### RECORDED INFORMATION ###

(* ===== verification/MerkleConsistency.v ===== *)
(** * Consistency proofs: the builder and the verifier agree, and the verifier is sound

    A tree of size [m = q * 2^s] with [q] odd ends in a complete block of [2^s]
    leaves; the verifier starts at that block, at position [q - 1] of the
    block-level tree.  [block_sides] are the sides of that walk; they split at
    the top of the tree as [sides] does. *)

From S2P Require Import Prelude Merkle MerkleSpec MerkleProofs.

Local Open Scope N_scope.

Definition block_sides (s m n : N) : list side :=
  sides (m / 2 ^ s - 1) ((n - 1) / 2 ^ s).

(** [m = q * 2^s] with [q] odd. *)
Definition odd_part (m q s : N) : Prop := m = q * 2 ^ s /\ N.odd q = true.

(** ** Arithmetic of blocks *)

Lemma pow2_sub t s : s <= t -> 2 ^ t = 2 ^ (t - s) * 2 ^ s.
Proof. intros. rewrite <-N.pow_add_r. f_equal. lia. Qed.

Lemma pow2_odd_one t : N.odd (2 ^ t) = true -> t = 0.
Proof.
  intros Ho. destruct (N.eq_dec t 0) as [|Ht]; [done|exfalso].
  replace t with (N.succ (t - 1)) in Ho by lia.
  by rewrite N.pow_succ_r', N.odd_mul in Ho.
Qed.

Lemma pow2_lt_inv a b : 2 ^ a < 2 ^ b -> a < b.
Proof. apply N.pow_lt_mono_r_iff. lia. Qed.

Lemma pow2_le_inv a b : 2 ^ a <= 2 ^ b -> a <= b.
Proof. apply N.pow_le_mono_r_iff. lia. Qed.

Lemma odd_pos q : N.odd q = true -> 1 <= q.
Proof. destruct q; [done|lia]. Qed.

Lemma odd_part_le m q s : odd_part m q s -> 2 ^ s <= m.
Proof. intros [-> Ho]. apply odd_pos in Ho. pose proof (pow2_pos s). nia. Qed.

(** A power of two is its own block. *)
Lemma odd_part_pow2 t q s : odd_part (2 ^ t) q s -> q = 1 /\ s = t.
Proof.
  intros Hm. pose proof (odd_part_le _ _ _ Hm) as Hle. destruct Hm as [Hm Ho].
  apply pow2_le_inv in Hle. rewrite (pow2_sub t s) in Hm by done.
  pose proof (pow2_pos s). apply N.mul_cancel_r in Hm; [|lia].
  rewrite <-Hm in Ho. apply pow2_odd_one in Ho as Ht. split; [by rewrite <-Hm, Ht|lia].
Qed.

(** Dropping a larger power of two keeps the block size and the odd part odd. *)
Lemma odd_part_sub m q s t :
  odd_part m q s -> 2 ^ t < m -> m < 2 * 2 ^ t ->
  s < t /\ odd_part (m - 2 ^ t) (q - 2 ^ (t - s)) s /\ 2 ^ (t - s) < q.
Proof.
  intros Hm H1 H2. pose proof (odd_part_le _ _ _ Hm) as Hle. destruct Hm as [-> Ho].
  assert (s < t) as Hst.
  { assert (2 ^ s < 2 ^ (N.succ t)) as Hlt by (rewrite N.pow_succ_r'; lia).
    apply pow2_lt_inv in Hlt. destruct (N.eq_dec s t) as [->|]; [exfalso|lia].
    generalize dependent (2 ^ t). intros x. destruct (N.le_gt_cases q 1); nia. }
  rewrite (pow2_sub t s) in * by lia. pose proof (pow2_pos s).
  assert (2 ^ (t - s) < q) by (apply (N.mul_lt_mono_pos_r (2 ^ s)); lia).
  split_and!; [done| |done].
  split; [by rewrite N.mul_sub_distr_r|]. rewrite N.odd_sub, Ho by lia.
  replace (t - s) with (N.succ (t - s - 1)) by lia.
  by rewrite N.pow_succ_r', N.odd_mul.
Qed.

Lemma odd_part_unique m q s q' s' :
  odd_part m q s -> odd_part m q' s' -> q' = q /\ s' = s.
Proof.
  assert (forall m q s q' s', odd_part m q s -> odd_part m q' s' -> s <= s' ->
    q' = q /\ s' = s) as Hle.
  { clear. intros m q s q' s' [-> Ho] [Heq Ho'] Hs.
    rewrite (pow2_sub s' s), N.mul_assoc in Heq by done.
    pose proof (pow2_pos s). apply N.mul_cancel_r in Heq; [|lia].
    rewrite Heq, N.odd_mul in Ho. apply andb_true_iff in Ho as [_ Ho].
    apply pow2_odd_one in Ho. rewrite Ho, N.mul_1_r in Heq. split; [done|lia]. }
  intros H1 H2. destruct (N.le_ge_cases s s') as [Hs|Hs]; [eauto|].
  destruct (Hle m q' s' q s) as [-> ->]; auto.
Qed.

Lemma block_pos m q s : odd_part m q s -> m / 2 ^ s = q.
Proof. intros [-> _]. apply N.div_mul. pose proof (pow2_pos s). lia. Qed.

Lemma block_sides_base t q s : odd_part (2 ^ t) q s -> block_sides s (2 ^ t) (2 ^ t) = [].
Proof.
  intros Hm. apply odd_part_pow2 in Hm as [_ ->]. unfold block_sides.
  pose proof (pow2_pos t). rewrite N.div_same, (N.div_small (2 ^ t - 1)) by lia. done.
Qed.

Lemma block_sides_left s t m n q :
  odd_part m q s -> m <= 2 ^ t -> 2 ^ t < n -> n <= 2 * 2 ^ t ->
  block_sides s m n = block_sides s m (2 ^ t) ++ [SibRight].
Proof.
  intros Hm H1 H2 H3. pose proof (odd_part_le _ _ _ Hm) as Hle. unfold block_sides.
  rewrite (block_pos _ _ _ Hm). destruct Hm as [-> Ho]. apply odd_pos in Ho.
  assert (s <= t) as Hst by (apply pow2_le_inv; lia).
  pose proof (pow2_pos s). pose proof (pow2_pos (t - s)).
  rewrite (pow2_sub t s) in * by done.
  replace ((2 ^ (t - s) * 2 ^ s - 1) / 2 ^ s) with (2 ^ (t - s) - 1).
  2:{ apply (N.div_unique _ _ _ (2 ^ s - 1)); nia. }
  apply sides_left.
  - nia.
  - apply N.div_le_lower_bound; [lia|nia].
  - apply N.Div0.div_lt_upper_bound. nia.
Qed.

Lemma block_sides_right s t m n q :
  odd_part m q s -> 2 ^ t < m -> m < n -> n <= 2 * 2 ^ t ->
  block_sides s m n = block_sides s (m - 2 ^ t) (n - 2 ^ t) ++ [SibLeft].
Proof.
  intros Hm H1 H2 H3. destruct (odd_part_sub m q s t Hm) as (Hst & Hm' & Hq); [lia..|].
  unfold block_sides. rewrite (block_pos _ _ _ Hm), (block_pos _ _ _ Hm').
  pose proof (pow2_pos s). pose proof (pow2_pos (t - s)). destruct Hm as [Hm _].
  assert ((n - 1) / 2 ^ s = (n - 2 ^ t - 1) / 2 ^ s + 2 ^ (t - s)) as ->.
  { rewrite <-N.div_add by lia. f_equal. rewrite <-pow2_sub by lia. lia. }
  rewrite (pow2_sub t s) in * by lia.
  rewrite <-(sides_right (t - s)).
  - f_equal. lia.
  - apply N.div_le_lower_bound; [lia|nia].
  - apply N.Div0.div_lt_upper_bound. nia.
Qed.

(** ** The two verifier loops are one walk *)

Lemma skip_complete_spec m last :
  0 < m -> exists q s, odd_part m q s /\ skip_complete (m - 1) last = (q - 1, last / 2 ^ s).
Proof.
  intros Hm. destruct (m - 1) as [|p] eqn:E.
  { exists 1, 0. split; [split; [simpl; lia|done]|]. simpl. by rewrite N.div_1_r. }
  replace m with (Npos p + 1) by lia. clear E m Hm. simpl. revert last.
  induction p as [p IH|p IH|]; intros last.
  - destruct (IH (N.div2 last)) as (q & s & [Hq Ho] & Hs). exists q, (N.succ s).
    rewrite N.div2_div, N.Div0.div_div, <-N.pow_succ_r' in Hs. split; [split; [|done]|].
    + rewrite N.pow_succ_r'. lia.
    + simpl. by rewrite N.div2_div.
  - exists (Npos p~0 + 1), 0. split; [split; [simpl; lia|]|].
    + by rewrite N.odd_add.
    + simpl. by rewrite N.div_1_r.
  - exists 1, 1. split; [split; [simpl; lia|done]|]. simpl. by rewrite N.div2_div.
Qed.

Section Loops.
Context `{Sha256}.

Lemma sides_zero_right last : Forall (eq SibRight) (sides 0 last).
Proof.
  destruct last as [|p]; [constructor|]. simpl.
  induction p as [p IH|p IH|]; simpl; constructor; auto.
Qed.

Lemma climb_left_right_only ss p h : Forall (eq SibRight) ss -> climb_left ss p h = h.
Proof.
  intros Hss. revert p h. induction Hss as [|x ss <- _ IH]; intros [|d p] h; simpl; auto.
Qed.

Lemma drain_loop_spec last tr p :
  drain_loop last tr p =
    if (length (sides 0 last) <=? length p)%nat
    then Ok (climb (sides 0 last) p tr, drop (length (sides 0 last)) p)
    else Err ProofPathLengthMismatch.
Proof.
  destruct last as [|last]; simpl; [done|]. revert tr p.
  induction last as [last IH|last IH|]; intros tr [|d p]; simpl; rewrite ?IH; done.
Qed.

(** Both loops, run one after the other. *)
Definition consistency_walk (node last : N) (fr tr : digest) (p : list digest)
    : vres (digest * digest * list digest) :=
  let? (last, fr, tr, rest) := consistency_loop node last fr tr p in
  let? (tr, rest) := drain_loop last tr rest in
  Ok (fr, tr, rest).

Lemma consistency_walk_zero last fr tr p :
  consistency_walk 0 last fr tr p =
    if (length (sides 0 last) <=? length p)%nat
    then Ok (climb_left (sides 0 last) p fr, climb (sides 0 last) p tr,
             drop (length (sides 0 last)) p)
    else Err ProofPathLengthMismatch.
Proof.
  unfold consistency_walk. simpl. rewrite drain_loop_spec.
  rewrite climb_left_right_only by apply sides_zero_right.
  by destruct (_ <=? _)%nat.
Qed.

###

[WHAT IS NEEDED] Read through the entries and copy every line that includes "size".

[RESULT]
    A tree of size [m = q * 2^s] with [q] odd ends in a complete block of [2^s]
(** Dropping a larger power of two keeps the block size and the odd part odd. *)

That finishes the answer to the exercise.